"The council saved the city hundreds of thousands of dollars," Councilwoman Connie Boardman said of Huntington Beach's decision. "Costa Mesa has spent about $800,000 defending its outsourcing decision."
Costa Mesa council members in support of its approach have said the employee union is to blame for the legal fees because it sued to block the layoffs.
The council met to vote on its budget, and although residents anticipated a discussion on the outsourcing during a later agenda item, many were surprised when Mayor Don Hansen, who pushed for outsourcing, asked the city manager for the outsourcing analysis and findings.
"This is inappropriate," shouted former Mayor Debbie Cook, when Hansen began the discussion, saying that his move was a violation of the state's open-meetings law.

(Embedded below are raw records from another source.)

(** The relay that holds the issuer's key verifies the token. *)
Lemma issued_verifies o config key g token now :
  io_keyID o <> [] -> selectHmacKey config (io_keyID o) = Ok key -> io_secret o = hk_secret key ->
  Forall (fun s => Forall action_ok (s_actions s)) (scopes g) ->
  signGrants (io_keyID o) (io_secret o) g = Some token ->
  (strictClaims config = true -> hasOnlyEnforcedClaims token = true) ->
  expiresAt g <> time_point_max -> now < s64 (expiresAt g `quot` 1000000000 * 1000000000) ->
  verify (newAuthTokenVerifier config) (mkAuthToken (tokenType config) token) now =
    Ok (mkGrants (s64 (expiresAt g `quot` 1000000000 * 1000000000)) (scopes g)).
Proof.
  intros Hid Hsel Hsec Hact Hsign Hstrict Hmax Hnow. unfold signGrants in Hsign.
  destruct (tokenFromGrants g) as [t|] eqn:Et; [|done]. injection Hsign as Htok.
  assert (Hvalid : validateTokenStructure t = true).
  { unfold tokenFromGrants in Et. destruct (validateTokenStructure (makeToken _ _)) eqn:Ev; [by injection Et as <-|done]. }
  unfold selectHmacKey in Hsel. destruct (enabled config) eqn:Een; [|done]. simpl in Hsel.
  destruct (hmacKeys config) as [|k0 ks] eqn:Ekeys; [done|]. rewrite bool_decide_false in Hsel by done.
  destruct (derivedKeys_of config) as (Hdk & Hcfg & _).
  unfold verify. rewrite Hcfg, Een. cbn [negb at_tokenType at_tokenValue]. rewrite Z.eqb_refl. cbn [negb].
  rewrite bool_decide_false by (rewrite <- Htok; apply law_nonempty). rewrite <- Htok at 1. rewrite law_kid by done.
  pose proof (keyIndex_of config (io_keyID o) Hid) as Hidx. rewrite Ekeys in Hidx.
  destruct (List.find _ (k0 :: ks)) as [k|] eqn:Ef; [|done]. injection Hsel as ->.
  destruct (List.find _ (keyIdIndex_ _)) as [[kid i]|]; [|done]. destruct Hidx as (k' & Hk' & [= <-]).
  rewrite Hdk, Ekeys, list_lookup_fmap, Hk'. cbn [fmap option_fmap option_map].
  unfold tryVerify. cbn [dk_key at_tokenValue]. rewrite <- Hsec, <- Htok at 1. rewrite law_valid by done.
  rewrite (grantsFromTo g t Hact Et). cbn [expiresAt]. destruct (Z.eqb_spec (expiresAt g) time_point_max); [done|].
  destruct (Z.leb_spec (s64 (expiresAt g `quot` 1000000000 * 1000000000)) now); [lia|]. rewrite Hcfg.
  destruct (strictClaims config); [|done]. by rewrite Hstrict.
Qed.

(** (C24) A token issued with the key of a service is accepted by the relay of
    that service: a request that carries it is let through for every action it
    was issued for, on the namespace and track it was issued for, until the
    whole second before it expires. *)
Theorem issued_token_authorizes (o : IssueTokenOptions) (config : AuthConfig) (key : HmacKey) (token : bytes)
    (action : Action) (now : Z) :
  selectHmacKey config (io_keyID o) = Ok key -> io_secret o = hk_secret key -> issueToken o = Ok token ->
  Forall action_ok (io_actions o) -> segments_ok (io_trackNamespace o) -> action ∈ io_actions o ->
  allowRequestTokenOverride config = true -> 1 <= maxTokensPerMessage config ->
  (strictClaims config = true -> hasOnlyEnforcedClaims token = true) ->
  let expires := s64 (io_now o + s64 (io_ttl o * 1000000000)) in
  expires <> time_point_max -> now < s64 (expires `quot` 1000000000 * 1000000000) ->
  forall sessionGrants,
  authorize (newAuthTokenVerifier config) action [mkParameter AUTHORIZATION_TOKEN (mkAuthToken (tokenType config) token)]
    (io_trackNamespace o) sessionGrants (io_trackName o) now = Ok tt.
Proof.
  intros Hsel Hsec Hissue Hact Hseg Hin Hover Hmax Hstrict expires Hne Hnow session.
  unfold issueToken in Hissue. destruct (issueGrants o) as [g|] eqn:Eg; [|done].
  destruct (signGrants _ _ g) as [b|] eqn:Es; [|done]. injection Hissue as ->.
  destruct (issueGrants_fields o g Eg Hact) as (Hid & Hexp & Hacts). fold expires in Hexp.
  apply authorize_spec. right.
  assert (Htok : findAuthTokens [mkParameter AUTHORIZATION_TOKEN (mkAuthToken (tokenType config) token)] (tokenType config) =
    [mkAuthToken (tokenType config) token]) by (unfold findAuthTokens; simpl; by rewrite !Z.eqb_refl).
  rewrite Htok. split; [simpl; lia|].
  exists (mkGrants (s64 (expires `quot` 1000000000 * 1000000000)) (scopes g)). split.
  - right. right. split; [done|]. exists (mkAuthToken (tokenType config) token). rewrite Htok. split; [by left|].
    rewrite <- Hexp in Hne, Hnow |- *. by eapply issued_verifies.
  - apply (allowsImpl_later g _ _ _ _ (expires - 1)); [|done].
    apply (issueGrants_spec o g action (io_trackNamespace o) (io_trackName o) (expires - 1) Eg Hseg Hseg).
    fold expires. split; [lia|]. split; [done|]. right. split; [by right|]. right.
    destruct (io_trackName o) as [n|]; [right|left]; done.
Qed.
End roundtrip.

"Our charter wasn't written for your benefit; it was written for the benefit of the citizens of this city," Cook said during the public comment portion of the meeting. "The voters want an elected attorney who has the strength of character to tell you what you need to hear. You want an appointed attorney who will tell you what you want to hear."
Although the council's staff presented a balanced $294.7-million budget, excluding any potential savings from outsourcing McGrath's office, Hansen said the discussion was part of identifying savings and passing the budget.
The council voted in July to look into outsourcing McGrath's office after Hansen said it would help define cost-saving measures.
City Manager Fred Wilson said 12 firms offered their services. Best Best & Krieger was picked for offering to represent the city for $1.6 million for the first year, he said.